Interview d’Antoine Talin, fondateur des Alvéoles
Architecte du paysage et permaculteur, Antoine Talin a fondé en 2012 Les Alvéoles, un centre de formation et d’ingénierie de projets agroécologiques. Spécialisé dans le design de paysage régénératif, Antoine Talin est convaincu qu’il est possible de se mettre au service du vivant et d’aller dans son sens en cultivant des systèmes vertueux favorables à l’harmonie entre la nature et celles et ceux qui l’habitent…
Vous dites que « la nature est votre école de vie »… Pourquoi ?
J’ai grandi à la campagne, sans limites ni barrières, passant tout mon temps libre à jouer dans les ruisseaux et à grimper dans les arbres. Puis, à l’âge de dix ans, tout a changé lorsque j’ai déménagé dans un appartement HLM à Grenoble… Et même si je me suis adapté à la vie urbaine, au fond de moi, ces journées passées dans la nature me manquaient énormément… Avec le recul, je pense que tout cela a influencé mon parcours.
D’où vient votre passion pour le paysage et l’agroforesterie ?
Je crois que c’est avant tout la diversité du vivant et l’ingéniosité des dynamiques qui l’animent qui me passionnent.
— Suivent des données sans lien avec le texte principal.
Lemma push_uint8_written x k s n f :
  written s n f → is_u8 x → 0 ≤ k ≤ 8 → n + k ≤ 32 →
  (∀ i, 0 ≤ i < k → Z.testbit x (k - 1 - i) = f (n + i)) →
  ∃ s', nexus_bitstream_push_uint8 x k s = Some (tt, s') ∧ written s' (n + k) f.
Proof.
  intros [[Hok Hb Hl Hr Hat] Hpos] Hx Hk Hn Hf.
  destruct (push_uint8_spec x k s Hok Hx Hk) as (s' & Hrun & Hpo & Hbit); [lia..|].
  exists s'. split; [done|]. destruct (pushed_ok_bs_ok s s' k Hok Hpo) as [Hok' Hb']; [lia..|].
  destruct Hpo as (P1 & P2 & P3 & P4 & P5 & P6).
  split; [|lia]. split; [done|lia|lia|lia|]. intros i Hi.
  destruct (Z.lt_ge_cases i n); [rewrite P6 by lia; apply Hat; lia|].
  replace i with (bs_position s + (i - n)) by lia. rewrite Hbit, Hf by lia. f_equal. lia.
Qed.

(** [k] bits of a stream that spells the word [w] of [n] bits, from [p]. *)
Lemma pull_field s n w p k :
  spells s n (λ i, Z.testbit w (n - 1 - i)) → 0 ≤ p → 0 ≤ k → p + k ≤ n →
  bits_val (bs_data s) p (Z.to_nat k) = (w / 2 ^ (n - p - k)) mod 2 ^ k.
Proof.
  intros [Hok Hb Hl Hr Hat] Hp Hk Hfit.
  rewrite (bits_val_testbit _ _ _ (w / 2 ^ (n - p - k))); rewrite Z2Nat.id by lia; [done|].
  intros i Hi. rewrite Hat, Z.div_pow2_bits by lia. f_equal. lia.
Qed.

Lemma pull8_field s n w p k :
  spells s n (λ i, Z.testbit w (n - 1 - i)) → 0 ≤ p → 0 ≤ k ≤ 8 → p + k ≤ n →
  nexus_bitstream_pull_uint8 k (at_position p s) =
  Some ((w / 2 ^ (n - p - k)) mod 2 ^ k, at_position (p + k) s).
Proof.
  intros Hs Hp Hk Hfit. pose proof (spells_at_position s n _ p Hs ltac:(destruct Hs; lia)) as Hs'.
  pose proof Hs as [_ _ _ ? _]. pose proof Hs' as [Hok Hb Hl Hr Hat].
  rewrite pull_uint8_spec by (done || (rewrite Hb; cbn; lia)).
  rewrite (pull_field _ n w) by (done || (cbn; lia)). done.
Qed.

Lemma pull16_field s n w p k :
  spells s n (λ i, Z.testbit w (n - 1 - i)) → 0 ≤ p → 0 ≤ k ≤ 16 → p + k ≤ n →
  nexus_bitstream_pull_uint16_be k (at_position p s) =
  Some ((w / 2 ^ (n - p - k)) mod 2 ^ k, at_position (p + k) s).
Proof.
  intros Hs Hp Hk Hfit. pose proof (spells_at_position s n _ p Hs ltac:(destruct Hs; lia)) as Hs'.
  pose proof Hs as [_ _ _ ? _]. pose proof Hs' as [Hok Hb Hl Hr Hat].
  rewrite pull_uint16_be_spec by (done || (rewrite Hb; cbn; lia)).
  rewrite (pull_field _ n w) by (done || (cbn; lia)). done.
Qed.

(** ** Keys *)

(** The fourteen keys of a 28-bit word, from the top. *)
Definition word_key (w i : Z) : Z := 50 + (w / 4 ^ (13 - i)) mod 4.
Definition word_keys (w : Z) : list Z := word_key w <$> seqZ 0 14.

(** The word that keys spell. *)
Fixpoint keys_word (keys : list Z) : Z :=
  match keys with
  | [] => 0
  | k :: rest => (k - 50) * 4 ^ Z.of_nat (length rest) + keys_word rest
  end.

Definition small_key_ok (k : Z) : Prop := 50 ≤ k ≤ 53.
Penser le paysage, pas seulement d’un point de vue esthétique, mais dans une approche écosystémique qui tienne compte de toutes ses fonctions, c’est pour moi une manière de se mettre au service du vivant.
Le modèle du jardin nourricier multi-étagé (depuis la strate souterraine jusqu’à celle de la canopée) reproduit le modèle d’une forêt naturelle en intégrant des espèces comestibles. L’agroforesterie permet de répondre aux besoins de l’humain, de la faune et de la flore, tout en favorisant la robustesse des cycles naturels de l’eau et du sol.
Qu’est-ce qui vous a conduit à créer Les Alvéoles ?
Après des années de voyages et d’expériences professionnelles variées, j’ai repris des études dans le domaine de l’ingénierie du paysage, tout en travaillant au rayon pépinière d’une jardinerie botanic® de Haute-Savoie ! Diplôme en poche, j’ai supervisé en 2009 la création du Jardin des Cairns, un projet de jardin agroécologique collectif à Grenoble. Cette expérience m’a fait découvrir la permaculture, mais aussi la force du collectif. Je me suis alors formé à la permaculture, puis j’ai eu envie d’accompagner la création d’autres jardins de ce type… C’est pour cela que j’ai créé les Alvéoles !
Depuis sa création en 2012, la structure s’est beaucoup développée. Quelles sont les activités des Alvéoles aujourd’hui ?
Nous sommes installés à Cobonne, dans la Drôme, où nous disposons de 3 hectares de terrain et de 12 hectares de forêt. L’équipe de passionnés compte 13 salariés et de très nombreux bénévoles. Nous menons plusieurs activités : la formation (pour les particuliers et les professionnels, en ligne et en présentiel) et l’accompagnement de porteurs de projets agroécologiques nourriciers, la recherche appliquée et l’expérimentation dans nos jardins agroforestiers, et la production avec notre micro-pépinière associative.
Quels sont vos liens avec le Groupe botanic et le Fonds de dotation ?
Notre relation de collaboration est forte, car nous partageons des valeurs essentielles et l’envie de travailler dans le temps long. Nous formons les collaborateurs de botanic® dans le cadre du programme Jardin de Demain. Nous sommes également impliqués dans les ateliers pédagogiques pour les clients sur la biodiversité au jardin et la création de guildes fertiles grâce au Kit Caragana (160 fiches pour concevoir un jardin agroforestier).
Nous sommes aussi liés au Fonds de dotation botanic, qui contribue depuis 2025 à financer notre programme de recherche et développement « Graines d’avenir ». L’objectif est d’explorer de nouvelles méthodes de semis direct d’arbres et d’arbustes pour restaurer durablement les haies et les corridors écologiques.
L’impact des changements climatiques, et notamment sur la biodiversité, vous alarme-t-il ?
Je ne suis ni confiant ni inquiet face à l’avenir… Je fais ce que je peux en cultivant les paysages régénératifs de demain pour qu’ils soient un peu plus adaptés et plus résilients, et en transmettant mes savoir-faire. Pour moi, le vrai moteur du changement, c’est notre envie partagée de préserver et d’améliorer notre qualité de vie. Il faut envisager les transitions comme des projets réjouissants et imaginer ensemble comment faire plus et mieux avec moins, à l’échelle individuelle comme à l’échelle de la société.